On November 13, 2010 I gladly became the primary caregiver of my mother. She has Lewy Body Dementia, the second most common memory loss condition after Alzhiemers. I knew nothing about Lewy Body Dementia until I brought Mom to Indiana to live with me. My mother is a resident at the Waters of Covington, a rehabilitation center near our home. I would like to have her live with us but her care is more then one person can provide. The staff at the Waters fell in love with Mom immediately. She may be losing her memory and her ability to care for herself but she hasn't lost her sense of humor or her gentle grace. This blog is meant to be a journal of our days together.



On May 15, 2011 My Mother peacefully and fearlessly passed into the here after. Now I journey alone, yet not alone. I have a lifetime of memories.




Wednesday, June 8, 2011

Grief is an Individual process

I am so not with it today. But I will fight to do what I have to. After tomorrow I will have completed my first FULL work week since Mom died. I am so sad that I haven't been more sensitve to others pain after a loss of a loved one. Experiencing this for myself really opens my eyes to the emotional pain that surrounds a death. I sure hope in the future I will be more attentive.

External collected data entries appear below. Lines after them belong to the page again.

(** * A shallow embedding of the ultrasonic_sensor component

    The three layers of the component are modelled as they are written in
    C++:
    - [UsProcessor::process] (src/src/us_processor.cpp) and its earlier
      float-array version (src/unnamed/part_000) as pure functions;
    - [UsDriver::ping_once] (src/src/us_driver.cpp) over the two HAL
      interfaces, in a state monad that also records every HAL call;
    - [UsSensor::read_distance] (both versions in src/unnamed/part_001) over
      an abstract [IUsDriver].

    C++ [float] is IEEE-754 binary32 with round-to-nearest-even; it is
    modelled with the Standard Library's [spec_float] at precision 24 and
    maximal exponent 128, so every float operation of the code is one
    correctly rounded operation of this model. *)

From Stdlib Require Import ZArith List Bool Lia Permutation.
From Stdlib Require Import Floats.SpecFloat.
Import ListNotations.

(** ** binary32 arithmetic *)

Module F32.
Definition prec : Z := 24.
Definition emax : Z := 128.
Definition t := spec_float.

(** integer to float conversion ([static_cast<float>]) *)
Definition of_Z (z : Z) : t := binary_normalize prec emax z 0 false.
Definition of_nat (n : nat) : t := of_Z (Z.of_nat n).

Definition zero : t := S754_zero false.
Definition add (x y : t) : t := SFadd prec emax x y.
Definition sub (x y : t) : t := SFsub prec emax x y.
Definition mul (x y : t) : t := SFmul prec emax x y.
Definition div (x y : t) : t := SFdiv prec emax x y.
Definition sqrt (x : t) : t := SFsqrt prec emax x.
Definition abs (x : t) : t := SFabs x.
Definition lt (x y : t) : bool := SFltb x y.
Definition le (x y : t) : bool := SFleb x y.

(** A decimal literal [n/d] with the suffix [f]: the binary32 number
    nearest to [n/d], which is the correctly rounded quotient of the two
    (exactly representable) integers. *)
Definition lit (n d : Z) : t := div (of_Z n) (of_Z d).

(** [float -> double] (exact) and [double -> float] (rounding). *)
Definition to_double (x : t) : spec_float :=
  match x with
  | S754_finite s m e => binary_normalize 53 1024 (cond_Zopp s (Zpos m)) e false
  | y => y
  end.
Definition of_double (x : spec_float) : t :=
  match x with
  | S754_finite s m e => binary_normalize prec emax (cond_Zopp s (Zpos m)) e false
  | y => y
  end.

(** [acc += std::pow(d, 2)] with [acc] and [d] floats: [std::pow] with an
    integral exponent computes in double, where the square of a float is
    exact; the sum is rounded to double, then converted back to float. *)
Definition add_pow2 (acc d : t) : t :=
  let dd := to_double d in
  of_double (SFadd 53 1024 (to_double acc) (SFmul 53 1024 dd dd)).
End F32.

Arguments F32.add : simpl never.
Arguments F32.sub : simpl never.
Arguments F32.mul : simpl never.
Arguments F32.div : simpl never.
Arguments F32.sqrt : simpl never.
Arguments F32.lt : simpl never.
Arguments F32.le : simpl never.
Arguments F32.of_Z : simpl never.
Arguments F32.add_pow2 : simpl never.

(** ** us_types.hpp *)

Inductive UsResult :=
| OK
| WEAK_SIGNAL
| TIMEOUT
| OUT_OF_RANGE
| HIGH_VARIANCE
| INSUFFICIENT_SAMPLES
| ECHO_STUCK
| HW_FAULT.

Definition UsResult_eqb (a b : UsResult) : bool :=
  match a, b with
  | OK, OK | WEAK_SIGNAL, WEAK_SIGNAL | TIMEOUT, TIMEOUT
  | OUT_OF_RANGE, OUT_OF_RANGE | HIGH_VARIANCE, HIGH_VARIANCE
  | INSUFFICIENT_SAMPLES, INSUFFICIENT_SAMPLES
  | ECHO_STUCK, ECHO_STUCK | HW_FAULT, HW_FAULT => true
  | _, _ => false
  end.

Record Reading := mkReading { result : UsResult; cm : F32.t }.

(** [is_success] *)
Definition is_success (r : UsResult) : bool :=
  match r with
  | OK | WEAK_SIGNAL => true
  | _ => false
  end.

(** [Reading::operator==]: same tag, and for the success tags distances
    closer than [0.001f]. *)
Definition Reading_eqb (a b : Reading) : bool :=
  UsResult_eqb a.(result) b.(result) &&
  ((negb (UsResult_eqb a.(result) OK) && negb (UsResult_eqb a.(result) WEAK_SIGNAL))
   || F32.lt (F32.abs (F32.sub a.(cm) b.(cm))) (F32.lit 1 1000)).

Inductive Filter := MEDIAN | DOMINANT_CLUSTER.

(** [UsConfig]; integer fields as [Z] (uint16_t / uint32_t values). *)
Record UsConfig := mkUsConfig {
  ping_interval_ms : Z;
  ping_duration_us : Z;
  timeout_us : Z;
  filter : Filter;
  min_distance_cm : F32.t;
  max_distance_cm : F32.t;
  max_dev_cm : F32.t;
  warmup_time_ms : Z
}.

(** [UsSensor::MAX_PINGS] *)
Definition MAX_PINGS : nat := 15.

(** ** us_processor.cpp *)

Definition VALID_PING_RATIO : F32.t := F32.lit 7 10.
Definition INVALID_PING_RATIO : F32.t := F32.lit 4 10.
Definition WEAK_VARIANCE_RATIO : F32.t := F32.lit 6 10.
Definition CLUSTER_DELTA_CM : F32.t := F32.of_Z 5.
Definition CLUSTER_MIN_SIZE : nat := 2.

(** [std::sort] with [operator<] on floats, as an insertion sort. *)
Fixpoint insert_sorted (x : F32.t) (l : list F32.t) : list F32.t :=
  match l with
  | [] => [x]
  | y :: l' => if F32.lt y x then y :: insert_sorted x l' else x :: l
  end.

Fixpoint std_sort (l : list F32.t) : list F32.t :=
  match l with
  | [] => []
  | x :: l' => insert_sorted x (std_sort l')
  end.

(** [reduce_median(v, n)]: the array is the list [v], [n] its length. *)
Definition reduce_median (v : list F32.t) : F32.t :=
  let v := std_sort v in
  nth (length v / 2) v F32.zero.

(** inner loop of [reduce_dominant_cluster]: [j] walks the suffix from [i]
    while [|v[j] - v[i]| <= CLUSTER_DELTA_CM]. *)
Fixpoint grow_cluster (vi : F32.t) (vs : list F32.t) (current_sum : F32.t)
    (current_size : nat) : F32.t * nat :=
  match vs with
  | [] => (current_sum, current_size)
  | vj :: vs' =>
      if F32.le (F32.abs (F32.sub vj vi)) CLUSTER_DELTA_CM
      then grow_cluster vi vs' (F32.add current_sum vj) (S current_size)
      else (current_sum, current_size)
  end.

(** outer loop: [i] walks the sorted array; the state is
    [(best_cluster_sum, best_cluster_size)]. *)
Fixpoint scan_clusters (vs : list F32.t) (best : F32.t * nat) : F32.t * nat :=
  match vs with
  | [] => best
  | vi :: vs' =>
      let '(current_sum, current_size) := grow_cluster vi vs F32.zero 0 in
      let best' :=
        if (CLUSTER_MIN_SIZE <=? current_size) && (snd best <? current_size)
        then (current_sum, current_size) else best in
      scan_clusters vs' best'
  end.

I REALLY hate how everything has gone back to normal for EVERYONE except me. I hate the fact that I have NO control over how I feel from day to day. I cannot set my will to be strong or even give up and be a total whimp. Greif has a life of it's own. It carries me allow with or against my will. It is a craziness that is unpredictable. All my good intentions, self preserving defense mechinisms are usless. I am a small rubber ball being bounced about by big merciless waves . None of the rules apply now.

Work is my most merciless environement.  I honestly do not know what to expect. The music helps the most. I play it almost continueously. At home I wonder from room to room. I'll be glad when the truck is fixed. The walks in the morning helped steady my emotions before work.